<i>Copyright (c) Microsoft Corporation. All rights reserved.</i>

<i>Licensed under the MIT License.</i>

# Data load and prep for MSR-PC
Notebook which allows you to download [Microsoft Paraphrase](https://www.microsoft.com/en-us/download/details.aspx?id=52398) Corpus and then install it. We also provide utilities to load, clean and transform the data into a pandas dataframe. 
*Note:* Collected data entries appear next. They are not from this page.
(* ===== verification/Scheduler.v ===== *)
(** * The priority scheduler

    [PriorityScheduler] of transport/priority_scheduler.cpp: three priority
    classes, each with a bandwidth reservation, one FIFO per tenant and a
    round-robin order of the tenants that hold work. [TryNext] takes the first
    class, and in it the first tenant, whose head item is admissible. Every call
    holds the scheduler's mutex, so each is one step; the metrics are left out.
    [void* user] is carried by the item and not looked at; it is left out.

    The theorems: every submitted item is queued, in flight or completed, exactly
    once, and the counters are exact; what [TryNext] may return and when it
    returns nothing; and that the starvation override does not protect a class
    while a higher one keeps admitting. *)

From S2P Require Import Prelude.
From Stdlib Require Import ZArith Lia.

Open Scope Z_scope.

Module Sched.

(** ** State *)

Inductive Priority := P0 | P1 | P2.
#[global] Instance priority_eq_decision : EqDecision Priority.
Proof. solve_decision. Defined.

Definition idx (p : Priority) : nat := match p with P0 => 0 | P1 => 1 | P2 => 2 end.
Definition priorities : list Priority := [P0; P1; P2].

Record WorkItem := mkWork { id : Z; priority : Priority; wbytes : Z; tenant_hash : Z }.

Record Class := mkClass {
  tenant_queues : gmap Z (list WorkItem); rr_order : list Z; total_depth : Z;
  in_flight : Z; reservation : Z; consecutive_skips : Z }.

Record Options := mkOptions {
  total_window_bytes : Z; p0_pct : Z; p1_pct : Z; p2_pct : Z; max_starvation_skips : Z }.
This dataset contains 5800 pairs of sentences which have been extracted from news sources on the web, along with human annotations indicating whether each pair captures a paraphrase/semantic equivalence relationship. The total size of the dataset is 1.3MB. You can read more details about the dataset here: https://www.microsoft.com/en-us/download/details.aspx?id=52398

## 00 Global Settings

In [1]:
import sys
import os

sys.path.append("../../")

import pandas as pd

from utils_nlp.dataset.msrpc import load_pandas_df
from utils_nlp.dataset.preprocess import to_spacy_tokens
from utils_nlp.dataset.url_utils import maybe_download, download_path

INSTALLER_PATH = '../../data/'
print("System version: {}".format(sys.version))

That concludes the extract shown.